Supplementary File 4. Compare semantic similarity methods

simona supports many methods for calculating semantic similarities. In this document, we compare different term similarity methods using Gene Ontology as the test ontology.

By default, we use the Biological Process (BP) namespace in GO. We only take "is_a" and "part_of" as the relation types. The org_db argument is also set to human for the annotation-based method.

library(simona)
dag = create_ontology_DAG_from_GO_db(org_db = "org.Hs.eg.db")
dag

## An ontology_DAG object:
##   Source: GO BP / GO.db package 3.19.1 
##   27186 terms / 54178 relations
##   Root: GO:0008150 
##   Terms: GO:0000001, GO:0000002, GO:0000003, GO:0000011, ...
##   Max depth: 18 
##   Avg number of parents: 1.99
##   Avg number of children: 1.87
##   Aspect ratio: 356.46:1 (based on the longest distance from root)
##                 756.89:1 (based on the shortest distance from root)
##   Relations: is_a, part_of
##   Annotations: 18888 items
##                291, 1890, 4205, 4358, ...
## 
## With the following columns in the metadata data frame:
##   id, name, definition

All term similarity methods supported in simona are listed as follows. The full description of these methods can be found in the vignettes of simona.

all_term_sim_methods()

##  [1] "Sim_Lin_1998"         "Sim_Resnik_1999"      "Sim_FaITH_2010"      
##  [4] "Sim_Relevance_2006"   "Sim_SimIC_2010"       "Sim_XGraSM_2013"     
##  [7] "Sim_EISI_2015"        "Sim_AIC_2014"         "Sim_Zhang_2006"      
## [10] "Sim_universal"        "Sim_Wang_2007"        "Sim_GOGO_2018"       
## [13] "Sim_Rada_1989"        "Sim_Resnik_edge_2005" "Sim_Leocock_1998"    
## [16] "Sim_WP_1994"          "Sim_Slimani_2006"     "Sim_Shenoy_2012"     
## [19] "Sim_Pekar_2002"       "Sim_Stojanovic_2001"  "Sim_Wang_edge_2012"  
## [22] "Sim_Zhong_2002"       "Sim_AlMubaid_2006"    "Sim_Li_2003"         
## [25] "Sim_RSS_2013"         "Sim_HRSS_2013"        "Sim_Shen_2010"       
## [28] "Sim_SSDD_2013"        "Sim_Jiang_1997"       "Sim_Kappa"           
## [31] "Sim_Jaccard"          "Sim_Dice"             "Sim_Overlap"         
## [34] "Sim_Ancestor"

We compare all supported term similarity methods, using 500 random GO terms. Since we also compare annotation-based methods, we randomly sample 500 GO terms from those having gene annotations.

set.seed(123)
ic = term_IC(dag, method = "IC_annotation")
ic = ic[!is.na(ic)]
go_id = sample(names(ic), 500)

We calculate similarities with different term similarity methods and save the results in a list.

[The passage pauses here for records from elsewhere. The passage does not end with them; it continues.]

Lemma gap_free_append l e :
  gap_free l → re_sequence e = last_sequence (re_run_id e) l + 1 → gap_free (l ++ [e]).
Proof.
  intros Hg He run_id. unfold run_log. rewrite filter_app, filter_cons, filter_nil.
  case_decide as Hr; [|rewrite app_nil_r; apply Hg].
  rewrite fmap_app, length_app, Nat2Z.inj_add, seqZ_app by lia. f_equal; [apply Hg|]. cbn.
  rewrite He, Hr, last_sequence_gap_free by done. by rewrite Z.add_comm.
Qed.

Section log.
Context `{CaseFold, PyRepr}.

Lemma append_run_event_inv org pid rid ty p l l' :
append_run_event org pid rid ty p l = inr l' →
∃ q, l' = l ++ [MkRunEvent org pid rid (last_sequence rid l + 1) ty q].
Proof.
unfold append_run_event. destruct (negb _); [done|]. destruct (sanitize_event_payload p) as [|q]; [done|].
intros [= <-]. by exists q.
Qed.

Lemma append_run_event_gap_free org pid rid ty p l l' :
gap_free l → append_run_event org pid rid ty p l = inr l' → gap_free l'.
Proof. intros Hg [q ->]%append_run_event_inv. by apply gap_free_append. Qed.
End log.

(** ** Lemmas: sanitising *)

Lemma elem_of_dict_set k v kvs x : x ∈ dict_set k v kvs → x = (k, v) ∨ x ∈ kvs.
Proof.
  induction kvs as [|[k' v'] kvs IH]; cbn; [rewrite list_elem_of_singleton; by left|].
  case_decide; rewrite !elem_of_cons; naive_solver.
Qed.

Lemma dict_set_keys k v kvs : NoDup kvs.*1 → NoDup (dict_set k v kvs).*1.
Proof.
  induction kvs as [|[k' v'] kvs IH]; cbn; [intros _; apply NoDup_singleton|].
  intros [Hk Hnd]%NoDup_cons. case_decide as E; cbn; [by subst; constructor|].
  constructor; [|by apply IH]. intros ([k1 v1] & Ek & [[= -> ->]|Hin]%elem_of_dict_set)%list_elem_of_fmap.
  - by cbn in Ek.
  - apply Hk, list_elem_of_fmap. by exists (k1, v1).
Qed.

Lemma dict_of_spec kvs : NoDup (dict_of kvs).*1 ∧ ∀ x, x ∈ dict_of kvs → x ∈ kvs.
Proof.
  assert (∀ l acc, NoDup acc.*1 → NoDup (foldl (λ acc kv, dict_set kv.1 kv.2 acc) acc l).*1 ∧
    ∀ x, x ∈ foldl (λ acc kv, dict_set kv.1 kv.2 acc) acc l → x ∈ acc ∨ x ∈ l) as Hg.
  { induction l as [|[k v] l IH]; cbn; intros acc Hacc; [by split; [|left]|].
    destruct (IH (dict_set k v acc)) as [H1 H2]; [by apply dict_set_keys|]. split; [done|].
    intros x [Hx|Hx]%H2; [|right; by right]. apply elem_of_dict_set in Hx as [->|Hx]; [right|by left]. left. }
  destruct (Hg kvs []) as [H1 H2]; [constructor|]. split; [done|].
  intros x [Hx|Hx]%H2; [by apply not_elem_of_nil in Hx|done].
Qed.

Lemma starts_with_app p s t : starts_with p s = true → starts_with p (s ++ t) = true.
Proof.
  revert s. induction p as [|a p IH]; intros [|b s]; try done. cbn.
  destruct (a =? b)%N; [apply IH|done].
Qed.

Lemma contains_app p s t : contains p s = true → contains p (s ++ t) = true.
Proof.
  induction s as [|a s IH]; cbn [contains app].
  - rewrite orb_false_r. intros Hp. destruct p; [|done]. by destruct t.
  - intros [Hp|Hp]%orb_prop; apply orb_true_intro; [left; by apply (starts_with_app _ (a :: s))|right; auto].
Qed.
(** What an attempt writes over the row, from the values [u] it read. *)
Definition MAX_FAILED_LOGINS : Z := 10.
Definition failed_login (u : User) (now : time) (row : User) : User :=
let count := us_failed_login_count u + 1 in
let row := row <| us_failed_login_count := count |> in
if MAX_FAILED_LOGINS <=? count
then row <| us_locked_until := written (us_locked_until u) (Some (now + minutes 15)) (us_locked_until row) |>
else row.
Definition succeeded_login (u : User) (new_hash : option pystr) (row : User) : User :=
row <| us_password_hash := match new_hash with
                           | Some h => written (us_password_hash u) h (us_password_hash row)
                           | None => us_password_hash row
                           end |>
    <| us_failed_login_count := written (us_failed_login_count u) 0 (us_failed_login_count row) |>
    <| us_locked_until := written (us_locked_until u) None (us_locked_until row) |>.

(** Whether an attempt gets as far as checking the password. *)
Definition password_checked (u : User) (now : time) : bool :=
bool_decide (us_status u = "ACTIVE"%string)
&& match us_locked_until u with None => true | Some t => t <=? now end.

(** An attempt on the user row it read; a failure is committed before the error is
  raised, so it is an outcome here and not an error of the transaction. *)
Definition login_user (uid : uuid) (u : User) (password : pystr) (request_id : string)
  (user_agent client_ip : option pystr) (now : time) : M (exn + IssuedSession) :=
if negb (password_checked u now && verify_password (us_password_hash u) password) then
  modify (λ s, s <| users ::= alter (failed_login u now) uid |>) ;;
  mret (inl (ApiError 401 "CREDENTIAL_INVALID"))
else
  new_hash ← (if needs_password_rehash (us_password_hash u)
              then h ← fresh_hash password; mret (Some h) else mret None);
  modify (λ s, s <| users ::= alter (succeeded_login u new_hash) uid |>) ;;
  issued ← issue_session uid user_agent client_ip now;
  append_audit_event (MkAudit None None "user" (str_of_uuid uid) "auth.login_succeeded" "session"
    (Some (is_session_id issued)) request_id []) ;;
  mret (inr issued).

lt = lapply(all_term_sim_methods(), function(method) {
    term_sim(dag, go_id, method)
})
names(lt) = all_term_sim_methods()

For comparison, we take the lower triangle matrix and merge all similarities values from different methods into a data frame.

df = as.data.frame(lapply(lt, function(x) x[lower.tri(x)]))

We calculate the correlations between similarity vectors from different methods and make the correlation heatmap. As 1 - correlation is also a valid dissimilarity measurement, we directly generate the hierarchical clustering based on 1 - cor.

cor = cor(df, use = "pairwise.complete.obs")
hc = hclust(as.dist(1 - cor))
library(ComplexHeatmap)
Heatmap(cor, name = "correlation", cluster_rows = hc, cluster_columns = hc,
    row_dend_reorder = TRUE, column_dend_reorder = TRUE,
    column_title = "Semantic similarity correlation, GO BP")

Figure S4.1. Correlation heatmap of semantic similarities of 500 random GO BP terms by various similarity methods.

We next remove the following similarity methods which show very different patterns to other methods, and remake the heatmap.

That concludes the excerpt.